Within the records below, find each line that holds the string "forall", then copy it.

Records from a data source:
•••

(* ===== verification/FileTheorems.v ===== *)
(** * Reference counts of open files *)
From stdpp Require Import base tactics numbers list strings gmap.
From Stdlib Require Import ZArith Lia.
From S2P Require Import Prelude Block Bio Log LogInv UserMem Fs Pipe Console File Sysfile.

Open Scope Z_scope.

Definition in_files (f : Z) : Prop := 0 <= f < NFILE.

(** How often [f] occurs in a table of open files. *)
Fixpoint occurs (f : Z) (l : list Z) : Z :=
  match l with [] => 0 | x :: l => (if x =? f then 1 else 0) + occurs f l end.

Lemma occurs_nonneg f l : 0 <= occurs f l.
Proof. induction l as [|x l IH]; cbn; [done|]. destruct (x =? f); lia. Qed.

Lemma occurs_insert f l i x y :
  l !! i = Some y -> occurs f (<[i := x]> l) = occurs f l - (if y =? f then 1 else 0) + (if x =? f then 1 else 0).
Proof.
  revert i. induction l as [|z l IH]; intros [|i] H; [done|done| |].
  - injection H as ->. change (<[0%nat := x]> (y :: l)) with (x :: l). cbn [occurs]. lia.
  - change (<[S i := x]> (z :: l)) with (z :: <[i := x]> l). cbn [occurs]. rewrite (IH i H). lia.
Qed.

Lemma occurs_in f l i : l !! i = Some f -> 1 <= occurs f l.
Proof.
  revert i. induction l as [|z l IH]; intros [|i] H; [done|done| |]; cbn in *.
  - injection H as ->. rewrite Z.eqb_refl. pose proof (occurs_nonneg f l). lia.
  - specialize (IH i H). destruct (z =? f); lia.
Qed.

Lemma occurs_none f l : (forall i, l !! i <> Some f) -> occurs f l = 0.
Proof.
  induction l as [|z l IH]; intros H; cbn [occurs]; [done|]. rewrite IH by (intros i; apply (H (S i))).
  destruct (Z.eqb_spec z f) as [->|]; [by destruct (H 0%nat)|done].
Qed.

Lemma find_file_spec l i0 :
  let f := find_file l i0 in
  0 <= i0 -> f = NULLF \/ i0 <= f < i0 + Z.of_nat (length l) /\ fd_ref (nth (Z.to_nat (f - i0)) l file_zero) = 0.
Proof.
  revert i0. induction l as [|x l IH]; intros i0 f H0; unfold f; cbn [find_file length]; [by left|].
  destruct (Z.eqb_spec (fd_ref x) 0) as [E|N].
  - right. rewrite Z.sub_diag. split; [lia|done].
  - destruct (IH (i0 + 1) ltac:(lia)) as [E|[H1 H2]]; [by left|right]. split; [lia|].
    by replace (Z.to_nat (find_file l (i0 + 1) - i0)) with (S (Z.to_nat (find_file l (i0 + 1) - (i0 + 1)))) by lia.
Qed.

Lemma find_fd_spec l i0 :
  let i := find_fd l i0 in
  0 <= i0 -> i = -1 \/ i0 <= i < i0 + Z.of_nat (length l) /\ l !! Z.to_nat (i - i0) = Some NULLF.
Proof.
  revert i0. induction l as [|x l IH]; intros i0 i H0; unfold i; cbn [find_fd length]; [by left|].
  destruct (Z.eqb_spec x NULLF) as [->|N].
  - right. rewrite Z.sub_diag. split; [lia|done].
  - destruct (IH (i0 + 1) ltac:(lia)) as [E|[H1 H2]]; [by left|right]. split; [lia|].
    by replace (Z.to_nat (find_fd l (i0 + 1) - i0)) with (S (Z.to_nat (find_fd l (i0 + 1) - (i0 + 1)))) by lia.
Qed.

Section spec.
Context {U : Type} `{UM : UserMem U} `{PA : PageAlloc U}.
Implicit Types s : fdstate U.
Implicit Types r : Z -> Z.

Definition add_ref (f d : Z) r : Z -> Z := fun g => if decide (g = f) then r g + d else r g.

(** The reference counts in the file table are [r]. *)
Record fok s r : Prop := {
  fo_len : length (d_file s) = Z.to_nat NFILE;
  fo_ref : forall f, in_files f -> fd_ref (getf s f) = r f
}.

Lemma fok_ext s r r' : fok s r -> (forall f, in_files f -> r f = r' f) -> fok s r'.
Proof. intros [F1 F2] E. constructor; [done|]. intros f Hf. by rewrite F2, E. Qed.

Lemma getf_upd s f x g :
  length (d_file s) = Z.to_nat NFILE -> in_files f -> in_files g ->
  getf (FdState (d_fs s) (<[Z.to_nat f := x]> (d_file s)) (d_pipe s) (d_cons s)) g = if decide (g = f) then x else getf s g.
Proof.
  intros Hl [Hf Hf'] [Hg Hg']. unfold getf. cbn. rewrite !nth_lookup, lookup_insert_Z by (rewrite ?Hl; lia).
  destruct (decide (f = g)) as [->|]; [by rewrite decide_True|by rewrite decide_False].
Qed.

Lemma updf_fok s r f g d :
  fok s r -> in_files f -> fd_ref (g (getf s f)) = fd_ref (getf s f) + d -> wlp (updf f g) (fun _ s' => fok s' (add_ref f d r)) s.
Proof.
  intros [F1 F2] Hf E. apply wlp_modify. constructor; [cbn; by rewrite length_insert|]. intros h Hh. rewrite getf_upd by done.
  unfold add_ref. destruct (decide (h = f)) as [->|]; [by rewrite E, F2|by apply F2].
Qed.

(** Calls that do not touch the file table. *)
Lemma fsd_fok {A} (c : M (fstate U) A) s r : fok s r -> wlp (fsd c) (fun _ s' => fok s' r) s.
Proof. intros [F1 F2]. apply wlp_zoom, wlp_any. by constructor. Qed.
Lemma with_pipe_fok {A} pi (c : M (pipe * U) A) s r : fok s r -> wlp (with_pipe pi c) (fun _ s' => fok s' r) s.
Proof. intros [F1 F2]. apply wlp_zoom, wlp_any. by constructor. Qed.
Lemma with_cons_fok {A} (c : M (cons * U) A) s r : fok s r -> wlp (with_cons c) (fun _ s' => fok s' r) s.
Proof. intros [F1 F2]. apply wlp_zoom, wlp_any. by constructor. Qed.
Lemma modify_fok g s r : fok s r -> (forall x, d_file (g x) = d_file x) -> wlp (modify g) (fun _ s' => fok s' r) s.
Proof. intros [F1 F2] E. apply wlp_modify. constructor; unfold getf; rewrite E; done. Qed.

Lemma filealloc_fok s r :
  fok s r -> wlp filealloc (fun f s' => f = NULLF /\ fok s' r \/ f <> NULLF /\ in_files f /\ r f = 0 /\ fok s' (add_ref f 1 r)) s.
Proof.
  intros F. unfold filealloc. apply wlp_bind, wlp_gets. pose proof (find_file_spec (d_file s) 0 ltac:(lia)) as H.
  rewrite (fo_len _ _ F) in H. set (f := find_file (d_file s) 0) in *. destruct (Z.eqb_spec f NULLF) as [E|N]; [wlp_steps; by left|].
  destruct H as [|[H1 H2]]; [done|]. rewrite Z.sub_0_r in H2. assert (in_files f) as Hf by (unfold in_files, NFILE in *; lia).
  assert (r f = 0) as Er by (by rewrite <- (fo_ref _ _ F f Hf)).
  eapply wlp_call; [apply (updf_fok s r f (set_fref 1) 1 F Hf)|].
  - rewrite (fo_ref _ _ F f Hf), Er. done.
  - cbv beta. intros ? s' F'. wlp_steps. right. done.
Qed.

Lemma filedup_fok s r f : fok s r -> in_files f -> wlp (filedup f) (fun g s' => g = f /\ fok s' (add_ref f 1 r)) s.
Proof.
  intros F Hf. unfold filedup. apply wlp_bind, wlp_gets. destruct (_ <? 1); [done|].
  eapply wlp_call; [apply (updf_fok s r f _ 1 F Hf); done|]. cbv beta. intros ? s' F'. by wlp_steps.
Qed.

Lemma fileclose_fok s r f : fok s r -> in_files f -> wlp (fileclose f) (fun _ s' => 1 <= r f /\ fok s' (add_ref f (-1) r)) s.
Proof.
  intros F Hf. unfold fileclose. apply wlp_bind, wlp_gets. rewrite (fo_ref _ _ F f Hf). destruct (Z.ltb_spec (r f) 1); [done|].
  destruct (Z.ltb_spec 0 (r f - 1)).
  { eapply wlp_mono; [apply (updf_fok s r f _ (-1) F Hf)|]; [cbn; rewrite (fo_ref _ _ F f Hf); lia|]. cbv beta. intros ? s' F'. split; [lia|done]. }
  eapply wlp_call; [apply (updf_fok s r f _ (-1) F Hf)|]; [cbn; rewrite (fo_ref _ _ F f Hf); lia|]. cbv beta. intros ? s1 F1.
  assert (forall s', fok s' (add_ref f (-1) r) -> 1 <= r f /\ fok s' (add_ref f (-1) r)) as Hend by (intros; split; [lia|done]).
  destruct (fd_type (getf s f)).
  - by apply wlp_skip, Hend.
  - eapply wlp_call; [by apply with_pipe_fok|]. cbv beta. intros free s2 F2. destruct free; [|by apply wlp_skip, Hend].
    eapply wlp_call; [by apply fsd_fok|]. cbv beta. intros ? s3 F3. eapply wlp_mono; [by apply modify_fok|]. intros ? s4 F4. by apply Hend.
  - eapply wlp_mono; [by apply fsd_fok|]. intros ? s2 F2. by apply Hend.
  - eapply wlp_mono; [by apply fsd_fok|]. intros ? s2 F2. by apply Hend.
Qed.

Lemma add_ref_cancel f r g : add_ref f (-1) (add_ref f 1 r) g = r g.
Proof. unfold add_ref. destruct (decide (g = f)); lia. Qed.

Lemma pipealloc_fok s r :
  fok s r -> wlp pipealloc (fun o s' => match o with
    | None => fok s' r
    | Some (f0, f1) => in_files f0 /\ in_files f1 /\ fok s' (add_ref f1 1 (add_ref f0 1 r))
    end) s.
Proof.
  intros F. unfold pipealloc. eapply wlp_call; [by apply filealloc_fok|]. intros f0 s1 [[-> F1]|(N0 & H0 & _ & F1)]; [by wlp_steps|].
  rewrite (proj2 (Z.eqb_neq f0 NULLF)) by done.
  eapply wlp_call; [by apply filealloc_fok|]. intros f1 s2 [[-> F2]|(N1 & H1 & _ & F2)].
  { cbn [Z.eqb]. eapply wlp_call; [by apply (fileclose_fok _ _ f0 F2)|]. intros ? s3 [_ F3]. wlp_steps.
    eapply fok_ext; [exact F3|]. intros g _. apply add_ref_cancel. }
  rewrite (proj2 (Z.eqb_neq f1 NULLF)) by done. eapply wlp_call; [by apply fsd_fok|]. cbv beta. intros pi s3 F3. destruct (pi =? 0).
  { eapply wlp_call; [by apply (fileclose_fok _ _ f0 F3)|]. intros ? s4 [_ F4]. eapply wlp_call; [by apply (fileclose_fok _ _ f1 F4)|].
    intros ? s5 [_ F5]. wlp_steps. eapply fok_ext; [exact F5|]. intros g _. unfold add_ref. repeat destruct (decide _); lia. }
  eapply wlp_call; [by apply modify_fok|]. cbv beta. intros ? s4 F4.
  eapply wlp_call; [apply (updf_fok _ _ f0 _ 0 F4 H0); cbn; lia|]. cbv beta. intros ? s5 F5.
  eapply wlp_call; [apply (updf_fok _ _ f1 _ 0 F5 H1); cbn; lia|]. cbv beta. intros ? s6 F6. wlp_steps. split; [done|]. split; [done|].
  eapply fok_ext; [exact F6|]. intros g _. unfold add_ref. repeat destruct (decide _); lia.
Qed.

End spec.

(** ** System calls *)

Section calls.
Context {U : Type} `{UM : UserMem U} `{PA : PageAlloc U}.
Implicit Types s : fproc U.

(** Every file's count is the number of descriptors of this process that
    refer to it and [other f] references from elsewhere. *)
Record refs_ok (other : Z -> Z) (s : fproc U) : Prop := {
  ro_fd : fok (y_fd s) (fun f => occurs f (y_ofile s) + other f);
  ro_len : length (y_ofile s) = Z.to_nat NOFILE;
  ro_valid : forall i f, y_ofile s !! i = Some f -> f = NULLF \/ in_files f
}.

•••

**Response to the task:**
Lemma occurs_none f l : (forall i, l !! i <> Some f) -> occurs f l = 0.
  fo_ref : forall f, in_files f -> fd_ref (getf s f) = r f
Lemma fok_ext s r r' : fok s r -> (forall f, in_files f -> r f = r' f) -> fok s r'.
Lemma modify_fok g s r : fok s r -> (forall x, d_file (g x) = d_file x) -> wlp (modify g) (fun _ s' => fok s' r) s.
  assert (forall s', fok s' (add_ref f (-1) r) -> 1 <= r f /\ fok s' (add_ref f (-1) r)) as Hend by (intros; split; [lia|done]).
  ro_valid : forall i f, y_ofile s !! i = Some f -> f = NULLF \/ in_files f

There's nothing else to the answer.